BEGIN

Lemma wp_create ok_ev ok ty auto p :
  ev_wf p -> wp (kfd_event_create ok_ev ok ty auto) (fun r p' => ev_wf p' /\ created ty auto p r p') p.
Proof.
  intros Hwf. pose proof (fresh_event p (proj1 Hwf)) as Hf. unfold kfd_event_create.
  destruct ok_ev; simpl; [|by wp_steps].
  assert (forall q E0, events q = events p -> delete (next_event p) (<[next_event p:=E0]> (events p)) = events q) as Hdel.
  { intros q E0 ->. by rewrite delete_insert_eq, delete_id. }
  apply (wp_alloc_create ty auto (fun e => if is_signal_type ty then create_signal_event ok e None else create_other_event e None)).
  assert (forall q r, r <> 0 -> ev_wf q -> events q = events p -> event_idr q = event_idr p -> waiters q = waiters p ->
    wp (kfree_event (next_event p) ;; st_ret (r, None : option create_out)) (fun r p' => ev_wf p' /\ created ty auto p r p')
      (set_events (<[next_event p := mkEvent 0 0 false auto ty [] 0 mem_exc_zero hw_exc_zero]> (events p)) (st_skip q))) as Hfail.
  { intros q r Hr Hq He Hi Hw. unfold kfree_event. wp_steps. simpl. rewrite (Hdel q) by done.
    split; [|by split_and!]. replace (set_events _ _) with (st_skip q) by done. by apply ev_wf_skip. }
  destruct (is_signal_type ty) eqn:Hty.
  - eapply wp_mono; [by apply wp_create_signal|].
    intros [e r] p1 [He [(Hr & q & Hq & ? & ? & ? & ? & ->)|(Hr & pg & size & id & addr & Hn & Hid & Hq & ->)]]; simpl in *; subst e.
    + destruct (Z.eqb_spec r 0); [done|]. by apply Hfail.
    + subst r. simpl. apply wp_bind. eapply wp_upd_event; [apply lookup_insert_eq|]. simpl.
      apply wp_bind. eapply wp_get_event; [apply lookup_insert_eq|]. wp_steps. simpl.
      set (E := mkEvent id 1 false auto ty [] addr mem_exc_zero hw_exc_zero).
      assert (page_slot (st_slot id UNSIGNALED_EVENT_SLOT (st_paged pg size p)) id = Some UNSIGNALED_EVENT_SLOT) as Hsl.
      { rewrite (page_slot_write _ _ _ pg) by (done || lia). by rewrite decide_True. }
      split; [|split; [done|]].
      * replace (set_events _ _) with (st_add (next_event p) E (st_slot id UNSIGNALED_EVENT_SLOT (st_paged pg size p))).
        2: { unfold st_add, set_events. simpl. by rewrite Hty, insert_insert_eq. }
        apply (ev_wf_add E (st_slot id UNSIGNALED_EVENT_SLOT (st_paged pg size p))); [by apply ev_wf_slot|done| |done].
        unfold id_ok. simpl. rewrite Hty. eexists. split; [done|]. simpl. by rewrite length_insert.
      * simpl. split; [done|]. exists (next_event p), E. rewrite insert_insert_eq. rewrite Hty. by split_and!.
  - eapply wp_mono; [by apply wp_create_other|].
    intros [e r] p1 [He [(Hr & ->)|(Hr & id & Hn & Hid & ->)]]; simpl in *; subst e.
    + destruct (Z.eqb_spec r 0); [done|]. by apply Hfail.
    + subst r. simpl. apply wp_bind. eapply wp_upd_event; [apply lookup_insert_eq|]. simpl.
      apply wp_bind. eapply wp_get_event; [apply lookup_insert_eq|]. wp_steps. simpl.
      set (E := mkEvent id 1 false auto ty [] 0 mem_exc_zero hw_exc_zero).
      split; [|split; [done|]].
      * replace (set_events _ _) with (st_add (next_event p) E p).
        2: { unfold st_add, set_events. simpl. by rewrite Hty, insert_insert_eq. }
        apply (ev_wf_add E p); [done|done| |done]. unfold id_ok. simpl. by rewrite Hty.
      * simpl. split; [done|]. exists (next_event p), E. rewrite insert_insert_eq, Hty. split_and!; (done || apply Hid).
Qed.
End Create.

(** ** Destruction *)

Definition orphan (W : kfd_event_waiter) : kfd_event_waiter := mkWaiter None (activated W) (event_age_enabled W).

(** The state after [destroy_event]. *)
Definition st_destroy (e : eid) (E : kfd_event) (p : kfd_process) : kfd_process :=
  mkProcess (delete (event_id E) (event_idr p)) (delete e (events p)) (next_event p)
    (upd_all orphan (wq E) (waiters p)) (next_waiter p) (signal_handle p) (signal_page p) (signal_mapped_size p)
    (if is_signal_type (ev_type E) then u64 (signal_event_count p - 1) else signal_event_count p)
    (signal_event_limit_reached p).

(** Every waiter that refers to the event is still on its queue. *)
Definition no_stale_waiter (p : kfd_process) (e : eid) (E : kfd_event) : Prop :=
  forall w W, waiters p !! w = Some W -> w_event W = Some e -> w ∈ wq E.

Lemma wp_destroy_event e E Q p :
  queue_ok p -> events p !! e = Some E -> Q tt (st_destroy e E p) -> wp (destroy_event e) Q p.
Proof.
  intros HQ He Hp. unfold destroy_event. apply wp_bind, (wp_get_event _ _ _ _ He).
  apply wp_bind, wp_for_waiters.
  { intros w Hw. destruct (q_linked _ _ HQ _ _ _ He Hw) as (W & -> & _). eauto. }
  apply wp_bind, wp_when; intros Hty; unfold kfree_event; wp_steps; unfold st_destroy in Hp; by rewrite Hty in Hp.
Qed.

Lemma st_destroy_waiter e E p w :
  waiters (st_destroy e E p) !! w = (if decide (w ∈ wq E) then orphan <$> waiters p !! w else waiters p !! w).
Proof. unfold st_destroy. simpl. by rewrite lookup_upd_all. Qed.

END

■ GOAL OF THE EXERCISE: Set the material down exactly as written, starting at its first line. The line containing "assert (page_slot (st_slot" is the last one to include.

■ WORKED SOLUTION:
Lemma wp_create ok_ev ok ty auto p :
  ev_wf p -> wp (kfd_event_create ok_ev ok ty auto) (fun r p' => ev_wf p' /\ created ty auto p r p') p.
Proof.
  intros Hwf. pose proof (fresh_event p (proj1 Hwf)) as Hf. unfold kfd_event_create.
  destruct ok_ev; simpl; [|by wp_steps].
  assert (forall q E0, events q = events p -> delete (next_event p) (<[next_event p:=E0]> (events p)) = events q) as Hdel.
  { intros q E0 ->. by rewrite delete_insert_eq, delete_id. }
  apply (wp_alloc_create ty auto (fun e => if is_signal_type ty then create_signal_event ok e None else create_other_event e None)).
  assert (forall q r, r <> 0 -> ev_wf q -> events q = events p -> event_idr q = event_idr p -> waiters q = waiters p ->
    wp (kfree_event (next_event p) ;; st_ret (r, None : option create_out)) (fun r p' => ev_wf p' /\ created ty auto p r p')
      (set_events (<[next_event p := mkEvent 0 0 false auto ty [] 0 mem_exc_zero hw_exc_zero]> (events p)) (st_skip q))) as Hfail.
  { intros q r Hr Hq He Hi Hw. unfold kfree_event. wp_steps. simpl. rewrite (Hdel q) by done.
    split; [|by split_and!]. replace (set_events _ _) with (st_skip q) by done. by apply ev_wf_skip. }
  destruct (is_signal_type ty) eqn:Hty.
  - eapply wp_mono; [by apply wp_create_signal|].
    intros [e r] p1 [He [(Hr & q & Hq & ? & ? & ? & ? & ->)|(Hr & pg & size & id & addr & Hn & Hid & Hq & ->)]]; simpl in *; subst e.
    + destruct (Z.eqb_spec r 0); [done|]. by apply Hfail.
    + subst r. simpl. apply wp_bind. eapply wp_upd_event; [apply lookup_insert_eq|]. simpl.
      apply wp_bind. eapply wp_get_event; [apply lookup_insert_eq|]. wp_steps. simpl.
      set (E := mkEvent id 1 false auto ty [] addr mem_exc_zero hw_exc_zero).
      assert (page_slot (st_slot id UNSIGNALED_EVENT_SLOT (st_paged pg size p)) id = Some UNSIGNALED_EVENT_SLOT) as Hsl.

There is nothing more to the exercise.